= About this task =
From the first line to the last, give the listing again exactly.

** Supplied material follows **

Definition renderEffect (s : GridState) : GridState :=
  let stepsToAnimate :=
    filter (fun stepTaken => negb (hasFinishedAnimating stepTaken)) (gridStepsTakenSoFar s) in
  let stepsFinishedAnimating := filter hasFinishedAnimating (gridStepsTakenSoFar s) in
  queueFinishedSteps (gridWalkers s) (stepping s) stepsFinishedAnimating
    (animateSteps (stepping s) stepsToAnimate s).

(** ** Clicks *)

(** What the effect attaches to the circle drawn at [point]: a walker
    when the registry has one there, a free point otherwise. *)
Definition pointEntityType (walkers : list GridWalker) (point : GridIndices)
    : GridEntityType.t :=
  let maybeWalker :=
    returnFirstOccurrenceIfFound
      (fun w =>
         (widthIntervalIndex point =? widthIntervalIndex (onGridAt w))
         && (heightIntervalIndex point =? heightIntervalIndex (onGridAt w)))
      walkers in
  if truthy maybeWalker then GridEntityType.GridWalker else GridEntityType.GridPoint.

(** [randomColor] is the value returned by [randomColor()]. *)
Definition handleClickingOnPointShape (shapeEntityType : GridEntityType.t)
    (pointClickedOn : GridIndices) (randomColor : string) (s : GridState) : GridState :=
  let st := instructionsState s in
  let canUpdateWalkerState :=
    InstructionsState.eqb st InstructionsState.NoExtantWalker
    || InstructionsState.eqb st InstructionsState.AtLeastOneExtantWalker
    || InstructionsState.eqb st InstructionsState.GridWalkerRemoval in
  if canUpdateWalkerState then
    match shapeEntityType with
    | GridEntityType.GridWalker =>
        let clickIsAfterRemovalInstructions :=
          InstructionsState.toNumber InstructionsState.GridWalkerRemoval
          <=? InstructionsState.toNumber st in
        if clickIsAfterRemovalInstructions then
          match gridEditFocus s with
          | Some focus =>
              if (widthIntervalIndex focus =? widthIntervalIndex pointClickedOn)
                 && (heightIntervalIndex focus =? heightIntervalIndex pointClickedOn)
              then
                let findPreviousGridWalker := fun other : GridWalker =>
                  (widthIntervalIndex pointClickedOn =? widthIntervalIndex (onGridAt other))
                  && (heightIntervalIndex pointClickedOn =? heightIntervalIndex (onGridAt other)) in
                let instructionsStateAfterRemoval :=
                  if size (gridWalkers s) =? 1
                  then InstructionsState.NoExtantWalker
                  else InstructionsState.AtLeastOneExtantWalker in
                setInstructionsState instructionsStateAfterRemoval
                  (setGridEditFocus None
                     (removeFirstMatchingGridWalker findPreviousGridWalker s))
              else s
          | None => s
          end
        else
          setGridEditFocus (Some pointClickedOn)
            (setInstructionsState InstructionsState.GridWalkerRemoval s)
    | GridEntityType.GridPoint =>
        setGridEditFocus (Some pointClickedOn)
          (setLatestWalkerAdded (Some (mkGridWalker pointClickedOn randomColor false)) s)
    end
  else s.

(** The effect on [latestWalkerAdded]. *)
Definition latestWalkerAddedEffect (s : GridState) : GridState :=
  match latestWalkerAdded s with
  | Some latest =>
      let s1 :=
        removeFirstMatchingGridWalker
          (fun other =>
             (widthIntervalIndex (onGridAt latest) =? widthIntervalIndex (onGridAt other))
             && (heightIntervalIndex (onGridAt latest) =? heightIntervalIndex (onGridAt other)))
          s in
      let s2 := setLatestWalkerAdded None (addGridWalker latest s1) in
      if InstructionsState.eqb (instructionsState s) InstructionsState.NoExtantWalker
      then setInstructionsState InstructionsState.AtLeastOneExtantWalker s2
      else s2
  | None => s
  end.

(** ** The keyboard *)

Definition toLowerCaseAscii (c : ascii) : ascii :=
  let n := nat_of_ascii c in
  if ((65 <=? n) && (n <=? 90))%nat then ascii_of_nat (n + 32) else c.

(** [key.toLowerCase()]; only the letters A to Z matter for the keys the
    listener tells apart. *)
Fixpoint toLowerCase (key : string) : string :=
  match key with
  | EmptyString => EmptyString
  | String c rest => String (toLowerCaseAscii c) (toLowerCase rest)
  end.

(** [gridWalkers.forEach((gridWalker) => addWalkerTakingNextStep(gridWalker))] *)
Fixpoint queueEveryWalker (walkers : list GridWalker) (s : GridState) : GridState :=
  match walkers with
  | [] => s
  | gridWalker :: rest => queueEveryWalker rest (addWalkerTakingNextStep gridWalker s)
  end.

Definition keyDownListener (key : string) (s : GridState) : GridState :=
  let st := instructionsState s in
  let atLeastOneExtantWalker := isNonEmpty (gridWalkers s) in
  let k := toLowerCase key in
  if String.eqb k "s" then
    if InstructionsState.eqb st InstructionsState.AtLeastOneExtantWalker then
      setInstructionsState InstructionsState.Running
        (queueEveryWalker (gridWalkers s) (setStepping true s))
    else s
  else if String.eqb k "p" then
    if InstructionsState.eqb st InstructionsState.Running then
      setInstructionsState InstructionsState.Paused (setStepping false s)
    else s
  else if String.eqb k "r" then
    if InstructionsState.eqb st InstructionsState.Paused then
      setInstructionsState InstructionsState.Running (setStepping true s)
    else s
  else if String.eqb k "e" then
    if negb (InstructionsState.eqb st InstructionsState.NoExtantWalker)
       && negb (InstructionsState.eqb st InstructionsState.GridWalkerRemoval) then
      setInstructionsState InstructionsState.NoExtantWalker
        (clearWalkersFinishingSteps
           (clearWalkersTakingNextStep
              (clearGridWalkerSteps
                 (clearGridWalkers
                    (setGridEditFocus None s)))))
    else s
  else if String.eqb k "escape" then
    if InstructionsState.eqb st InstructionsState.GridWalkerRemoval then
      setInstructionsState
        (if atLeastOneExtantWalker
         then InstructionsState.AtLeastOneExtantWalker
         else InstructionsState.NoExtantWalker) s
    else s
  else s.

(** ** The effects on the two queues *)

(** The loop [for (const walkerToUpdate of walkersTakingNextStep)].
    [walkerStep] reads the history the effect closed over ([history]);
    each call of [chooseNextStep] consumes one draw of [Math.random()],
    the head of [randoms] (0 once the list is used up). *)
Fixpoint takeNextSteps (history : list GridWalkerStepInfo) (randoms : list Q)
    (queue : list GridWalker) (s : GridState) : GridState :=
  match queue with
  | [] => s
  | walkerToUpdate :: rest =>
      let s' :=
        match walkerStep history (hd 0%Q randoms) walkerToUpdate with
        | Some walkerNextStep => addGridStepTaken walkerNextStep s
        | None =>
            let walkerNoMoreSteps :=
              mkGridWalker (onGridAt walkerToUpdate) (walkerColor walkerToUpdate) true in
            addGridWalker walkerNoMoreSteps (removeGridWalker walkerToUpdate s)
        end in
      takeNextSteps history (tl randoms) rest s'
  end.

Definition walkersTakingNextStepEffect (randoms : list Q) (s : GridState) : GridState :=
  if (0 <? List.length (walkersTakingNextStep s))%nat then
    clearWalkersTakingNextStep
      (takeNextSteps (gridStepsTakenSoFar s) randoms (walkersTakingNextStep s) s)
  else s.

(** The loop [for (const walkerFinishingStep of walkersFinishingSteps)]. *)
Fixpoint finishSteps (queue : list GridWalkerStepInfo) (s : GridState) : GridState :=
  match queue with
  | [] => s
  | walkerFinishingStep :: rest =>
      let s1 :=
        removeGridWalker
          (mkGridWalker (stepFrom walkerFinishingStep) (lineColor walkerFinishingStep) false) s in
      let walkerAfterAnimation :=
        mkGridWalker (stepTo walkerFinishingStep) (lineColor walkerFinishingStep) false in
      finishSteps rest
        (addWalkerTakingNextStep walkerAfterAnimation (addGridWalker walkerAfterAnimation s1))
  end.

** End of Supplied material **

= Solution to this problem =
Definition renderEffect (s : GridState) : GridState :=
  let stepsToAnimate :=
    filter (fun stepTaken => negb (hasFinishedAnimating stepTaken)) (gridStepsTakenSoFar s) in
  let stepsFinishedAnimating := filter hasFinishedAnimating (gridStepsTakenSoFar s) in
  queueFinishedSteps (gridWalkers s) (stepping s) stepsFinishedAnimating
    (animateSteps (stepping s) stepsToAnimate s).

(** ** Clicks *)

(** What the effect attaches to the circle drawn at [point]: a walker
    when the registry has one there, a free point otherwise. *)
Definition pointEntityType (walkers : list GridWalker) (point : GridIndices)
    : GridEntityType.t :=
  let maybeWalker :=
    returnFirstOccurrenceIfFound
      (fun w =>
         (widthIntervalIndex point =? widthIntervalIndex (onGridAt w))
         && (heightIntervalIndex point =? heightIntervalIndex (onGridAt w)))
      walkers in
  if truthy maybeWalker then GridEntityType.GridWalker else GridEntityType.GridPoint.

(** [randomColor] is the value returned by [randomColor()]. *)
Definition handleClickingOnPointShape (shapeEntityType : GridEntityType.t)
    (pointClickedOn : GridIndices) (randomColor : string) (s : GridState) : GridState :=
  let st := instructionsState s in
  let canUpdateWalkerState :=
    InstructionsState.eqb st InstructionsState.NoExtantWalker
    || InstructionsState.eqb st InstructionsState.AtLeastOneExtantWalker
    || InstructionsState.eqb st InstructionsState.GridWalkerRemoval in
  if canUpdateWalkerState then
    match shapeEntityType with
    | GridEntityType.GridWalker =>
        let clickIsAfterRemovalInstructions :=
          InstructionsState.toNumber InstructionsState.GridWalkerRemoval
          <=? InstructionsState.toNumber st in
        if clickIsAfterRemovalInstructions then
          match gridEditFocus s with
          | Some focus =>
              if (widthIntervalIndex focus =? widthIntervalIndex pointClickedOn)
                 && (heightIntervalIndex focus =? heightIntervalIndex pointClickedOn)
              then
                let findPreviousGridWalker := fun other : GridWalker =>
                  (widthIntervalIndex pointClickedOn =? widthIntervalIndex (onGridAt other))
                  && (heightIntervalIndex pointClickedOn =? heightIntervalIndex (onGridAt other)) in
                let instructionsStateAfterRemoval :=
                  if size (gridWalkers s) =? 1
                  then InstructionsState.NoExtantWalker
                  else InstructionsState.AtLeastOneExtantWalker in
                setInstructionsState instructionsStateAfterRemoval
                  (setGridEditFocus None
                     (removeFirstMatchingGridWalker findPreviousGridWalker s))
              else s
          | None => s
          end
        else
          setGridEditFocus (Some pointClickedOn)
            (setInstructionsState InstructionsState.GridWalkerRemoval s)
    | GridEntityType.GridPoint =>
        setGridEditFocus (Some pointClickedOn)
          (setLatestWalkerAdded (Some (mkGridWalker pointClickedOn randomColor false)) s)
    end
  else s.

(** The effect on [latestWalkerAdded]. *)
Definition latestWalkerAddedEffect (s : GridState) : GridState :=
  match latestWalkerAdded s with
  | Some latest =>
      let s1 :=
        removeFirstMatchingGridWalker
          (fun other =>
             (widthIntervalIndex (onGridAt latest) =? widthIntervalIndex (onGridAt other))
             && (heightIntervalIndex (onGridAt latest) =? heightIntervalIndex (onGridAt other)))
          s in
      let s2 := setLatestWalkerAdded None (addGridWalker latest s1) in
      if InstructionsState.eqb (instructionsState s) InstructionsState.NoExtantWalker
      then setInstructionsState InstructionsState.AtLeastOneExtantWalker s2
      else s2
  | None => s
  end.

(** ** The keyboard *)

Definition toLowerCaseAscii (c : ascii) : ascii :=
  let n := nat_of_ascii c in
  if ((65 <=? n) && (n <=? 90))%nat then ascii_of_nat (n + 32) else c.

(** [key.toLowerCase()]; only the letters A to Z matter for the keys the
    listener tells apart. *)
Fixpoint toLowerCase (key : string) : string :=
  match key with
  | EmptyString => EmptyString
  | String c rest => String (toLowerCaseAscii c) (toLowerCase rest)
  end.

(** [gridWalkers.forEach((gridWalker) => addWalkerTakingNextStep(gridWalker))] *)
Fixpoint queueEveryWalker (walkers : list GridWalker) (s : GridState) : GridState :=
  match walkers with
  | [] => s
  | gridWalker :: rest => queueEveryWalker rest (addWalkerTakingNextStep gridWalker s)
  end.

Definition keyDownListener (key : string) (s : GridState) : GridState :=
  let st := instructionsState s in
  let atLeastOneExtantWalker := isNonEmpty (gridWalkers s) in
  let k := toLowerCase key in
  if String.eqb k "s" then
    if InstructionsState.eqb st InstructionsState.AtLeastOneExtantWalker then
      setInstructionsState InstructionsState.Running
        (queueEveryWalker (gridWalkers s) (setStepping true s))
    else s
  else if String.eqb k "p" then
    if InstructionsState.eqb st InstructionsState.Running then
      setInstructionsState InstructionsState.Paused (setStepping false s)
    else s
  else if String.eqb k "r" then
    if InstructionsState.eqb st InstructionsState.Paused then
      setInstructionsState InstructionsState.Running (setStepping true s)
    else s
  else if String.eqb k "e" then
    if negb (InstructionsState.eqb st InstructionsState.NoExtantWalker)
       && negb (InstructionsState.eqb st InstructionsState.GridWalkerRemoval) then
      setInstructionsState InstructionsState.NoExtantWalker
        (clearWalkersFinishingSteps
           (clearWalkersTakingNextStep
              (clearGridWalkerSteps
                 (clearGridWalkers
                    (setGridEditFocus None s)))))
    else s
  else if String.eqb k "escape" then
    if InstructionsState.eqb st InstructionsState.GridWalkerRemoval then
      setInstructionsState
        (if atLeastOneExtantWalker
         then InstructionsState.AtLeastOneExtantWalker
         else InstructionsState.NoExtantWalker) s
    else s
  else s.

(** ** The effects on the two queues *)

(** The loop [for (const walkerToUpdate of walkersTakingNextStep)].
    [walkerStep] reads the history the effect closed over ([history]);
    each call of [chooseNextStep] consumes one draw of [Math.random()],
    the head of [randoms] (0 once the list is used up). *)
Fixpoint takeNextSteps (history : list GridWalkerStepInfo) (randoms : list Q)
    (queue : list GridWalker) (s : GridState) : GridState :=
  match queue with
  | [] => s
  | walkerToUpdate :: rest =>
      let s' :=
        match walkerStep history (hd 0%Q randoms) walkerToUpdate with
        | Some walkerNextStep => addGridStepTaken walkerNextStep s
        | None =>
            let walkerNoMoreSteps :=
              mkGridWalker (onGridAt walkerToUpdate) (walkerColor walkerToUpdate) true in
            addGridWalker walkerNoMoreSteps (removeGridWalker walkerToUpdate s)
        end in
      takeNextSteps history (tl randoms) rest s'
  end.

Definition walkersTakingNextStepEffect (randoms : list Q) (s : GridState) : GridState :=
  if (0 <? List.length (walkersTakingNextStep s))%nat then
    clearWalkersTakingNextStep
      (takeNextSteps (gridStepsTakenSoFar s) randoms (walkersTakingNextStep s) s)
  else s.

(** The loop [for (const walkerFinishingStep of walkersFinishingSteps)]. *)
Fixpoint finishSteps (queue : list GridWalkerStepInfo) (s : GridState) : GridState :=
  match queue with
  | [] => s
  | walkerFinishingStep :: rest =>
      let s1 :=
        removeGridWalker
          (mkGridWalker (stepFrom walkerFinishingStep) (lineColor walkerFinishingStep) false) s in
      let walkerAfterAnimation :=
        mkGridWalker (stepTo walkerFinishingStep) (lineColor walkerFinishingStep) false in
      finishSteps rest
        (addWalkerTakingNextStep walkerAfterAnimation (addGridWalker walkerAfterAnimation s1))
  end.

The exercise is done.